__ABOUT THIS EXERCISE__
From the data below, set down exactly the lines between the one holding "sanctum_dev_secret_key : list Z;" and the one holding "(* measure the monitor *)", inclusive, and no others.
BEGIN DATA FOR PROCESSING
(* ===== verification/Bootrom.v ===== *)
(** * The boot ROM ([bootrom/bootloader.c])

    Before the security monitor starts, the boot ROM measures it, derives the
    monitor's key pair and certifies it with the device key.  The hash is the same
    code as the monitor's ([bootrom/sha3] and [sm/src/sha3] are identical files); the
    signature algorithm is an interface, which [Attestation] implements with [Ed25519]. *)

From S2P Require Import Prelude Mem Sha3 Hkdf.
From Stdlib Require Import ZArith Lia.
From stdpp Require Import base tactics list list_numbers numbers.
Local Open Scope Z_scope.
Local Open Scope keystone_scope.

(** The signature library: [ed25519_create_keypair] makes a public and a private key
    from a 32-byte seed. *)
Class KeyPairs : Type := {
  create_keypair : list Z -> list Z * list Z;
  sign : list Z -> list Z -> list Z -> list Z
}.

Definition DRAM_BASE : Z := 0x80000000.
(** The value the image gives the variable [sanctum_sm_size]. *)
Definition sanctum_sm_size_init : Z := 0x1ff000.

(** [test_dev_key.h] *)
Definition _sanctum_dev_secret_key : list Z :=
  [0x40; 0xa0; 0x99; 0x47; 0x8c; 0xce; 0xfa; 0x3a; 0x06; 0x63; 0xab; 0xc9;
   0x5e; 0x7a; 0x1e; 0xc9; 0x54; 0xb4; 0xf5; 0xf6; 0x45; 0xba; 0xd8; 0x04;
   0xdb; 0x13; 0xe7; 0xd7; 0x82; 0x6c; 0x70; 0x73; 0x57; 0x6a; 0x9a; 0xb6;
   0x21; 0x60; 0xd9; 0xd1; 0xc6; 0xae; 0xdc; 0x29; 0x85; 0x2f; 0xb9; 0x60;
   0xee; 0x51; 0x32; 0x83; 0x5a; 0x16; 0x89; 0xec; 0x06; 0xa8; 0x72; 0x34;
   0x51; 0xaa; 0x0e; 0x4a].
Definition _sanctum_dev_public_key : list Z :=
  [0x0f; 0xaa; 0xd4; 0xff; 0x01; 0x17; 0x85; 0x83; 0xba; 0xa5; 0x88; 0x96;
   0x6f; 0x7c; 0x1f; 0xf3; 0x25; 0x64; 0xdd; 0x17; 0xd7; 0xdc; 0x2b; 0x46;
   0xcb; 0x50; 0xa8; 0x4a; 0x69; 0x27; 0x0b; 0x4c].

(** The header fields that the boot ROM leaves in memory, the scratch buffer on its
    stack, and the DRAM with the monitor's image. *)
Record boot_state : Type := mkBoot {
  sanctum_sm_size : Z;
  sanctum_dev_public_key : list Z;
  sanctum_dev_secret_key : list Z;
  sanctum_sm_hash : list Z;
  sanctum_sm_public_key : list Z;
  sanctum_sm_secret_key : list Z;
  sanctum_sm_signature : list Z;
  scratchpad : list Z;
  dram : Z -> Z
}.

(** Bytes [src] stored from index [k] of an array. *)
Definition put (dst : list Z) (k : nat) (src : list Z) : list Z := list_inserts k src dst.

Definition random_byte (i : Z) : Z := u8 (0xac + Z.lxor 0xdd i).

Definition bootloader `{KeyPairs} (s : boot_state) : boot_state :=
  (* a seed from the (missing) entropy source *)
  let pad := put (scratchpad s) 0 (map (fun i => random_byte (Z.of_nat i)) (seq 0 32)) in
  (* use_test_keys.h *)
  let dev_sk := put (sanctum_dev_secret_key s) 0 (take 64 _sanctum_dev_secret_key) in
  let dev_pk := put (sanctum_dev_public_key s) 0 (take 32 _sanctum_dev_public_key) in
  (* measure the monitor *)
  let ctx := sha3_update (sha3_init 64) (read_bytes (dram s) DRAM_BASE (Z.to_nat (sanctum_sm_size s))) in
  let sm_hash := put (sanctum_sm_hash s) 0 (sha3_final ctx).1 in
  (* combine the device key and the measurement; [sizeof] of an element is 1 *)
  let ctx := sha3_update (sha3_init 64) (take 1 dev_sk) in
  let ctx := sha3_update ctx (take 1 sm_hash) in
  let pad := put pad 0 (sha3_final ctx).1 in
  let '(pk, sk) := create_keypair (take 32 pad) in
  let sm_pk := put (sanctum_sm_public_key s) 0 pk in
  let sm_sk := put (sanctum_sm_secret_key s) 0 sk in
  (* endorse the monitor *)
  let pad := put pad 0 (take 64 sm_hash) in
  let pad := put pad 64 (take 32 sm_pk) in
  let sig := put (sanctum_sm_signature s) 0 (sign (take (64 + 32) pad) dev_pk dev_sk) in
  (* erase the device key: [sizeof] of an element again *)
  let dev_sk := put dev_sk 0 (replicate 1 0) in
  mkBoot (sanctum_sm_size s) dev_pk dev_sk sm_hash sm_pk sm_sk sig pad (dram s).

(** ** Properties *)

(** Buffers of the sizes the program declares. *)
Record boot_ok (s : boot_state) : Prop := {
  bo_dev_pk : length (sanctum_dev_public_key s) = 32%nat;
  bo_dev_sk : length (sanctum_dev_secret_key s) = 64%nat;
  bo_hash : length (sanctum_sm_hash s) = 64%nat;
  bo_pk : length (sanctum_sm_public_key s) = 32%nat;
  bo_sk : length (sanctum_sm_secret_key s) = 64%nat;
  bo_sig : length (sanctum_sm_signature s) = 64%nat;
  bo_pad : length (scratchpad s) = 128%nat;
  bo_dram : mem_bytes (dram s)
}.

(** Key pairs and signatures of the documented lengths. *)
Record keys_ok `{KeyPairs} : Prop := {
  ko_pk : forall seed, length (create_keypair seed).1 = 32%nat;
  ko_sk : forall seed, length (create_keypair seed).2 = 64%nat;
  ko_sig : forall msg pk sk, length sk = 64%nat -> Forall is_u8 sk -> length (sign msg pk sk) = 64%nat
}.

(** Overwriting a prefix. *)
Lemma put_prefix dst src : (length src <= length dst)%nat -> put dst 0 src = src ++ drop (length src) dst.
Proof.
  intros Hl. unfold put. apply list_eq. intros i. destruct (decide (i < length src)%nat).
  - rewrite list_lookup_inserts by lia. rewrite lookup_app_l, Nat.sub_0_r by lia. done.
  - rewrite list_lookup_inserts_ge, lookup_app_r, lookup_drop by lia. f_equal. lia.
Qed.

Lemma put_all dst src : length src = length dst -> put dst 0 src = src.
Proof. intros Hl. rewrite put_prefix, Hl, drop_all, app_nil_r by lia. done. Qed.

Lemma length_put dst k src : length (put dst k src) = length dst.
Proof. apply length_inserts. Qed.

(** Two pieces written one after the other at the start of a buffer. *)
Lemma take_put_put dst a b : (length a + length b <= length dst)%nat ->
  take (length a + length b) (put (put dst 0 a) (length a) b) = a ++ b.
Proof.
  intros Hl. apply list_eq. intros i. destruct (decide (i < length a + length b)%nat) as [Hi|Hi].
  2: { rewrite lookup_take_ge, lookup_ge_None_2; [done|rewrite length_app; lia|lia]. }
  rewrite lookup_take_lt by lia. unfold put. destruct (decide (i < length a)%nat).
  - rewrite list_lookup_inserts_lt, list_lookup_inserts, lookup_app_l, Nat.sub_0_r by lia. done.
  - rewrite list_lookup_inserts, lookup_app_r by (rewrite ?length_inserts; lia). done.
Qed.

(** The measurement of the monitor. *)
Definition sm_measurement (s : boot_state) : list Z :=
  Fips202.SHA3 64 (read_bytes (dram s) DRAM_BASE (Z.to_nat (sanctum_sm_size s))).

Lemma dev_key_u8 : Forall is_u8 _sanctum_dev_secret_key.
Proof. unfold _sanctum_dev_secret_key, is_u8. repeat (apply List.Forall_cons; [lia|]). apply List.Forall_nil. Qed.

Lemma bootloader_spec `{KeyPairs} s :
  boot_ok s -> keys_ok ->
  let s' := bootloader s in
  let H := sm_measurement s in
  sanctum_sm_hash s' = H /\
  (sanctum_sm_public_key s', sanctum_sm_secret_key s') =
    create_keypair (take 32 (Fips202.SHA3 64 (take 1 _sanctum_dev_secret_key ++ take 1 H))) /\
  sanctum_sm_signature s' =
    sign (H ++ sanctum_sm_public_key s') _sanctum_dev_public_key _sanctum_dev_secret_key /\
  sanctum_dev_public_key s' = _sanctum_dev_public_key /\
  sanctum_dev_secret_key s' = 0 :: drop 1 _sanctum_dev_secret_key.
Proof.
  intros [B1 B2 B3 B4 B5 B6 B7 B8] [K1 K2 K3] s' H0.
  pose proof (read_bytes_u8 (dram s) DRAM_BASE (Z.to_nat (sanctum_sm_size s)) B8) as Hmsg.
  unfold s', bootloader. clear s'. unfold sm_measurement in H0.
  remember (read_bytes (dram s) DRAM_BASE (Z.to_nat (sanctum_sm_size s))) as msg eqn:Em. clear Em.
  assert (length H0 = 64%nat) as HlH by by apply H_length.
  assert (bytes H0) as HbH by by apply H_bytes.
  assert ((sha3_final (sha3_update (sha3_init 64) msg)).1 = H0) as E1 by by apply sha3_H.
  set (sk0 := _sanctum_dev_secret_key) in *. set (pk0 := _sanctum_dev_public_key) in *.
  assert (bytes (take 1 sk0 ++ take 1 H0)) as Hseed.
  { apply Forall_app. split; [by repeat constructor; compute|by apply Forall_take]. }
  set (D := Fips202.SHA3 64 (take 1 sk0 ++ take 1 H0)).
  assert ((sha3_final (sha3_update (sha3_update (sha3_init 64) (take 1 sk0)) (take 1 H0))).1 = D) as E2
    by (rewrite <- sha3_update_app; by apply sha3_H).
  assert (length D = 64%nat) as HlD by by apply H_length.
  rewrite E1, (put_all _ H0) by congruence.
  change (take 64 sk0) with sk0. change (take 32 pk0) with pk0.
  rewrite (put_all _ sk0), (put_all _ pk0) by (rewrite ?B1, ?B2; done). rewrite E2.
  set (pad := put (scratchpad s) 0 _).
  assert (length pad = 128%nat) as Hlp by (unfold pad; by rewrite length_put).
  assert (take 32 (put pad 0 D) = take 32 D) as ->.
  { rewrite put_prefix by lia. rewrite take_app_le by lia. done. }
  destruct (create_keypair (take 32 D)) as [pk sk] eqn:Ek. cbn [sanctum_sm_hash sanctum_sm_public_key
    sanctum_sm_secret_key sanctum_sm_signature sanctum_dev_public_key sanctum_dev_secret_key].
  assert (length pk = 32%nat) as Hlpk by (specialize (K1 (take 32 D)); by rewrite Ek in K1).
  assert (length sk = 64%nat) as Hlsk by (specialize (K2 (take 32 D)); by rewrite Ek in K2).
  rewrite (put_all _ pk), (put_all _ sk) by congruence. split_and!; [done|done| |done|done].
  rewrite put_all by (rewrite K3 by (done || exact dev_key_u8); congruence). f_equal.
  rewrite (firstn_all2 H0), (firstn_all2 pk) by lia.
  pose proof (take_put_put (put pad 0 D) H0 pk) as Ht. rewrite HlH, Hlpk, length_put, Hlp in Ht. apply Ht. lia.
Qed.

(** C37: The boot ROM measures the whole image of the monitor with SHA3-512 and signs
    the measurement and the monitor's public key with the device key.  The monitor's
    key pair, however, depends only on the first byte of the device key and the first
    byte of the measurement, and only the first byte of the device key is erased, since
    the code takes the size of an array element for the size of the array. *)
Theorem bootloader_correct `{KeyPairs} s :
  boot_ok s -> keys_ok ->
  let s' := bootloader s in
  let H := sm_measurement s in
  sanctum_sm_hash s' = H /\
  (sanctum_sm_public_key s', sanctum_sm_secret_key s') =
    create_keypair (take 32 (Fips202.SHA3 64 (take 1 _sanctum_dev_secret_key ++ take 1 H))) /\
  sanctum_sm_signature s' =
    sign (H ++ sanctum_sm_public_key s') _sanctum_dev_public_key _sanctum_dev_secret_key /\
  sanctum_dev_public_key s' = _sanctum_dev_public_key /\
  sanctum_dev_secret_key s' = 0 :: drop 1 _sanctum_dev_secret_key.
Proof. apply bootloader_spec. Qed.

(** ** Witness *)

#[local] Instance demo_keys : KeyPairs := {
  create_keypair seed := (replicate 32 1, replicate 64 2);
  sign _ _ _ := replicate 64 3
}.

Definition demo_boot : boot_state :=
  mkBoot sanctum_sm_size_init (replicate 32 0) (replicate 64 0) (replicate 64 0) (replicate 32 0) (replicate 64 0) (replicate 64 0)
    (replicate 128 0) (fun a => a mod 256).

Lemma bootloader_correct_witness :
  sanctum_dev_secret_key (bootloader demo_boot) = 0 :: drop 1 _sanctum_dev_secret_key /\
  sanctum_sm_hash (bootloader demo_boot) = sm_measurement demo_boot.
Proof.
  destruct (bootloader_correct demo_boot) as (E1 & _ & _ & _ & E2).
  - split; try done. intros a. unfold is_u8. cbn [dram demo_boot]. apply Z.mod_pos_bound. lia.
  - split; done.
  - split; [exact E2|exact E1].
Defined.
END DATA FOR PROCESSING
__ANSWER__
  sanctum_dev_secret_key : list Z;
  sanctum_sm_hash : list Z;
  sanctum_sm_public_key : list Z;
  sanctum_sm_secret_key : list Z;
  sanctum_sm_signature : list Z;
  scratchpad : list Z;
  dram : Z -> Z
}.

(** Bytes [src] stored from index [k] of an array. *)
Definition put (dst : list Z) (k : nat) (src : list Z) : list Z := list_inserts k src dst.

Definition random_byte (i : Z) : Z := u8 (0xac + Z.lxor 0xdd i).

Definition bootloader `{KeyPairs} (s : boot_state) : boot_state :=
  (* a seed from the (missing) entropy source *)
  let pad := put (scratchpad s) 0 (map (fun i => random_byte (Z.of_nat i)) (seq 0 32)) in
  (* use_test_keys.h *)
  let dev_sk := put (sanctum_dev_secret_key s) 0 (take 64 _sanctum_dev_secret_key) in
  let dev_pk := put (sanctum_dev_public_key s) 0 (take 32 _sanctum_dev_public_key) in
  (* measure the monitor *)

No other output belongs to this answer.